Nochlin admonished against arguments for including women artists who deserve to be called “great” within the existing historical and critical framework. Instead, she queried the determinants informing the definition of “greatness,” concluding that conditions affecting women’s lives and training—compounded by the priorities and practices of art history, art criticism, the art market, and many museums—have kept women at the margins.
In a talk delivered at the Prado as part of a conference held January 27–28, 2020 in conjunction with the exhibition on Sofonisba Anguissola and Lavinia Fontana, I tried to reassess the issue of “greatness” with regard to women by applying Nochlin’s thesis to the Renaissance-Baroque period. My talk could not address them all, so I chose some topics that inform how greatness was and is defined as it pertains to early modern women artists by pointing out some avenues to explore
- the selection of works that populate museums and art history books;
- the art market: how much people will pay as an index of value in broader terms;
- the purposes that what we now gather together within the term “art” served in different historic eras; and
- the gendered language prevalent in art criticism.
To start, I asked, how did Nochlin come to this question? She graduated in 1951 from, and later taught Art History at, Vassar, then a women’s college. (Full disclosure: I had the good fortune to be her student as an undergraduate.) In this 1959 photograph she leads a discussion as part of the introductory survey course.

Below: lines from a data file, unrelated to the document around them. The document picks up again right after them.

Lemma safe_TryQueueContinuous i t : safe i (TryQueueContinuous t) (leaving t) (λ _ g', g' = idle false).
Proof.
  unfold TryQueueContinuous.
  apply safe_op. eapply op_safe_mono; [by apply op_MuLock; [..|left]|]. intros _ g1 ->.
  apply safe_op. eapply op_safe_mono; [by eapply op_SetDone|]. intros _ g2 [c ->].
  apply safe_op. eapply op_safe_mono; [by eapply op_GetContinuous|]. intros o g3 [-> ->]. simpl g_pend.
  apply safe_bind. apply safe_mono with (Q := λ _ g', g' = set_st (StHeld t) (idle false)).
  - destruct c as [u|]; [|done]. apply safe_bind. eapply safe_mono; [by apply safe_QueueTask|]. by intros _ g4 ->.
  - intros b g4 ->. apply safe_call. eapply op_safe_mono; [by eapply op_MuUnLock|]. by intros _ g5 ->.
Qed.

(** Before statement [pc] of function [f]. *)
Definition at_pc (t : task_id) (f pc : nat) ch : ghost := set_child ch (set_pc (Some (t, f, pc)) (running t)).
Definition step_post (t : task_id) (b : bool) (g : ghost) : Prop := g = if b then running t else idle false.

From the classroom to the museum
In 1969 Nochlin offered a seminar, The Image of Women in the Nineteenth and Twentieth Centuries. Her description of the topics to be covered acknowledged how this was new territory, and how it would involve working from disciplines outside art history (Nochlin “Starting from Scratch: The Beginnings of a Feminist Art History,” in Broude and Garrard, The Power of Feminist Art, New York 1994, 130-139). The setting at Vassar was significant: there was no éminence grise to tell her she couldn’t offer something this radical, and it led to her pathbreaking essay.
Linda’s bold new assertions led a French university to highlight her and her approach on a licence exam.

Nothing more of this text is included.